The initiative revolves around Bootstrap, a free curriculum that since 2005 has been used to teach students nationwide—primarily ages 12–16—to program their own video games using algebraic and geometric concepts. The mission is to build excitement and confidence around gaming and for students to apply these skills in fun projects.
Earlier this year, the Bootstrap program received accolades after several news outlets reported a first grader in Philadelphia became the youngest person to create a full version of a mobile video-game application—a feat the 7-year-old achieved using Bootstrap.
Northeastern has been a longstanding supporter of Bootstrap. This semester, Bootstrap partnered with the university, TripAdvisor, and Citizen Schools to bring the curriculum to three Massachusetts schools: the Edwards Middle School in Charlestown, the Dever-McCormack Middle School in Dorchester, and the Orchard Gardens K-8 School in Roxbury.
On May 13, the university hosted an expo in the Curry Student Center for 12 of the middle-school students to showcase their projects, who wore black t-shirts with the words, “I program my own video games.”
This semester marked the fourth time Tyler Rosini, a computer science and finance combined major, has volunteered to teach through the program. “I like the idea of giving back to kids,” said Rosini, who recalled being inspired to participate when Bootstrap creator Emmanuel Schanzer pitched the opportunity during one of Rosini’s first-year classes.
The premise of the computer games on display is simple: The user controls a cartoon character on the screen, and the character racks up points by capturing a target that continually moves across the screen. At the same time, the character must avoid coming into contact with a separate moving target, a villain of sorts.

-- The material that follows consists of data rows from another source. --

Definition setMonitor (i : nat) (m : Monitor) w : Watchdog := {| w with monitors := <[i := m]> w.(monitors) |}.

(** The top of the monitor's loop. *)
Definition nextWait (i : nat) (c : MonitorConfig) (n : Z) w : outcome Watchdog :=
  d ← pollInterval c n; Ret (setMonitor i (MkMonitor c Waiting (w.(now) + d)) w).
Definition inRange (c : MonitorConfig) (n : Z) : bool := (0 <=? n) && (n <? Z.max 1 (jitterBound c)).

(** The state after an event; None when it cannot happen in the state. *)
Definition step (e : Event) w : option (outcome Watchdog) :=
  let onMonitor i (f : Monitor -> option (outcome Watchdog)) := match w.(monitors) !! i with Some m => f m | None => None end in
  match e with
  | Tick d => if 0 <=? d then Some (Ret {| w with now := w.(now) + d |}) else None
  | TerminateCall reason => Some (Ret (Terminate reason w))
  | RootCancel e =>
      Some (Ret (match w.(rootCause) with None => cancel e {| w with rootCause := Some e |} | Some _ => w end))
  | MonitorCall cfg n =>
      match validate cfg with
      | Some _ => Some (Panic "(*Watchdog).Monitor: MonitorConfig is invalid")
      | None =>
          if w.(nop) then Some (Ret w)
          else if w.(kernelDone) || negb (inRange cfg n) then None
          else Some (nextWait (length w.(monitors)) cfg n {| w with monitors := w.(monitors) ++ [MkMonitor cfg Waiting 0] |})
      end
  | KernelStop => if w.(kernelDone) then None else match w.(rootCause) with Some _ => Some (Ret {| w with kernelDone := true |}) | None => None end
  | Poll i => onMonitor i (fun m =>
      match m.(m_phase) with
      | Waiting => if m.(m_wake) <=? w.(now)
          then Some (Ret (setMonitor i (MkMonitor m.(m_cfg) (Signalling w.(now)) (w.(now) + m.(m_cfg).(ResponseTimeout))) w)) else None
      | _ => None
      end)
  | Received i => onMonitor i (fun m =>
      match m.(m_phase) with
      | Signalling t => Some (Ret (setMonitor i {| m with m_phase := Awaiting t false |} w))
      | _ => None
      end)
  | Closed i => onMonitor i (fun m =>
      match m.(m_phase) with
      | Awaiting t false => Some (Ret (setMonitor i {| m with m_phase := Awaiting t true |} w))
      | _ => None
      end)
  | SawAlive i n => onMonitor i (fun m =>
      match m.(m_phase) with
      | Awaiting _ true => if inRange m.(m_cfg) n then Some (nextWait i m.(m_cfg) n w) else None
      | _ => None
      end)
  | SendTimeout i n => onMonitor i (fun m =>
      match m.(m_phase) with
      | Signalling _ =>
          if (m.(m_wake) <=? w.(now)) && inRange m.(m_cfg) n
          then Some (nextWait i m.(m_cfg) n (cancel (FailureToRespondError m.(m_cfg).(Name)) w)) else None
      | _ => None
      end)
  | ReplyTimeout i n => onMonitor i (fun m =>
      match m.(m_phase) with
      | Awaiting _ closed =>
          if (m.(m_wake) <=? w.(now)) && inRange m.(m_cfg) n
          then Some (nextWait i m.(m_cfg) n (if closed then w else cancel (FailureToRespondError m.(m_cfg).(Name)) w)) else None
      | _ => None
      end)
  | MonitorStop i => onMonitor i (fun m =>
      match m.(m_phase), w.(wCause) with
      | Finished, _ | _, None => None
      | _, Some _ => Some (Ret (setMonitor i {| m with m_phase := Finished |} w))
      end)
  end.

Rosini and fourth-year student Joe O’Neil, a computer science and accounting combined major, have volunteered once a week this semester in the Edwards School. The lessons started with teaching simple concepts about writing code and programming. Over a 10-week span, Rosini and O’Neil added new elements to their lessons, from creating the characters on screen to allowing them to move in different directions.
After his first semester volunteering, O’Neil embraced reversing his role in the classroom from student to teacher. “I was impressed with how quickly some of the kids picked up these challenging concepts,” he said.